== The input ==
(** *** File paths for the picker *)

(** The loop over the entries of a directory, that descends into its subdirectories. *)
(* services_workspace_manager/src/lib.rs:2912-2933 WorkspaceManager::resolve_relative_path_recursive *)
Fixpoint search_entries
    (descend : DirectoryView.t → Str.t → gset ObjectId.t → outcome (option Str.t * gset ObjectId.t))
    (fs : FileSystemViewService.t) (target : ObjectId.t) (prefix : Str.t) (entries : list DirectoryEntry.t)
    (visited : gset ObjectId.t) : outcome (option Str.t * gset ObjectId.t) :=
  match entries with
  | [] => Return (None, visited)
  | entry :: entries =>
      let path := match prefix with
                  | [] => DirectoryEntry.name entry
                  | _ => prefix ++ str "/" ++ DirectoryEntry.name entry
                  end in
      if bool_decide (DirectoryEntry.object_id entry = target) then Return (Some path, visited)
      else
        match (if bool_decide (DirectoryEntry.kind entry = ObjectKind.Map)
               then FileSystemViewService.get_directory (DirectoryEntry.object_id entry) fs else None) with
        | Some subdir =>
            '(found, visited) ← descend subdir path visited;
            match found with
            | Some p => Return (Some p, visited)
            | None => search_entries descend fs target prefix entries visited
            end
        | None => search_entries descend fs target prefix entries visited
        end
  end.
(** Depth-first search for an object below a directory; [fuel] bounds the depth, and a directory that
    was visited is not entered again. *)
(* services_workspace_manager/src/lib.rs:2899-2936 WorkspaceManager::resolve_relative_path_recursive *)
Fixpoint resolve_relative_path_recursive (fuel : nat) (fs : FileSystemViewService.t) (directory : DirectoryView.t)
    (target : ObjectId.t) (prefix : Str.t) (visited : gset ObjectId.t)
    : outcome (option Str.t * gset ObjectId.t) :=
  match fuel with
  | O => Diverge
  | S fuel =>
      if bool_decide (DirectoryView.id directory ∈ visited) then Return (None, visited)
      else
        search_entries (λ subdir path visited, resolve_relative_path_recursive fuel fs subdir target path visited)
          fs target prefix
          (stable_sort (λ a b, Utf8.leb (DirectoryEntry.name a) (DirectoryEntry.name b))
             (DirectoryView.list_entries directory))
          ({[DirectoryView.id directory]} ∪ visited)
  end.
(** A path of distinct directories is no longer than their number and the root. *)
Definition path_fuel (fs : FileSystemViewService.t) : nat := size (FileSystemViewService.directories fs) + 2.
(* services_workspace_manager/src/lib.rs:2885-2897 WorkspaceManager::resolve_relative_path_from_context *)
Definition resolve_relative_path_from_context (context : option (FileSystemViewService.t * DirectoryView.t))
    (target : ObjectId.t) : outcome (option Str.t) :=
  match context with
  | None => Return None
  | Some (fs, root) =>
      if bool_decide (target = DirectoryView.id root) then Return (Some [])
      else '(found, _) ← resolve_relative_path_recursive (path_fuel fs) fs root target [] ∅; Return found
  end.
(* services_workspace_manager/src/lib.rs:2867-2883 WorkspaceManager::build_file_picker_breadcrumb *)
Definition build_file_picker_breadcrumb (picker : FilePicker.t)
    (context : option (FileSystemViewService.t * DirectoryView.t)) : outcome Str.t :=
  match context with
  | None => Return (str "ROOT")
  | Some (_, root) =>
      let here := DirectoryView.id (FilePicker.current_directory picker) in
      if bool_decide (here = DirectoryView.id root) then Return (str "ROOT")
      else
        path ← resolve_relative_path_from_context context here;
        Return match path with
               | Some (_ :: _ as p) => str "ROOT/" ++ p
               | _ => str "ROOT"
               end
  end.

== Task brief ==
Beginning of the records through the line with "Fixpoint search_entries": return that span exactly and stop there.

== Output of the task ==
(** *** File paths for the picker *)

(** The loop over the entries of a directory, that descends into its subdirectories. *)
(* services_workspace_manager/src/lib.rs:2912-2933 WorkspaceManager::resolve_relative_path_recursive *)
Fixpoint search_entries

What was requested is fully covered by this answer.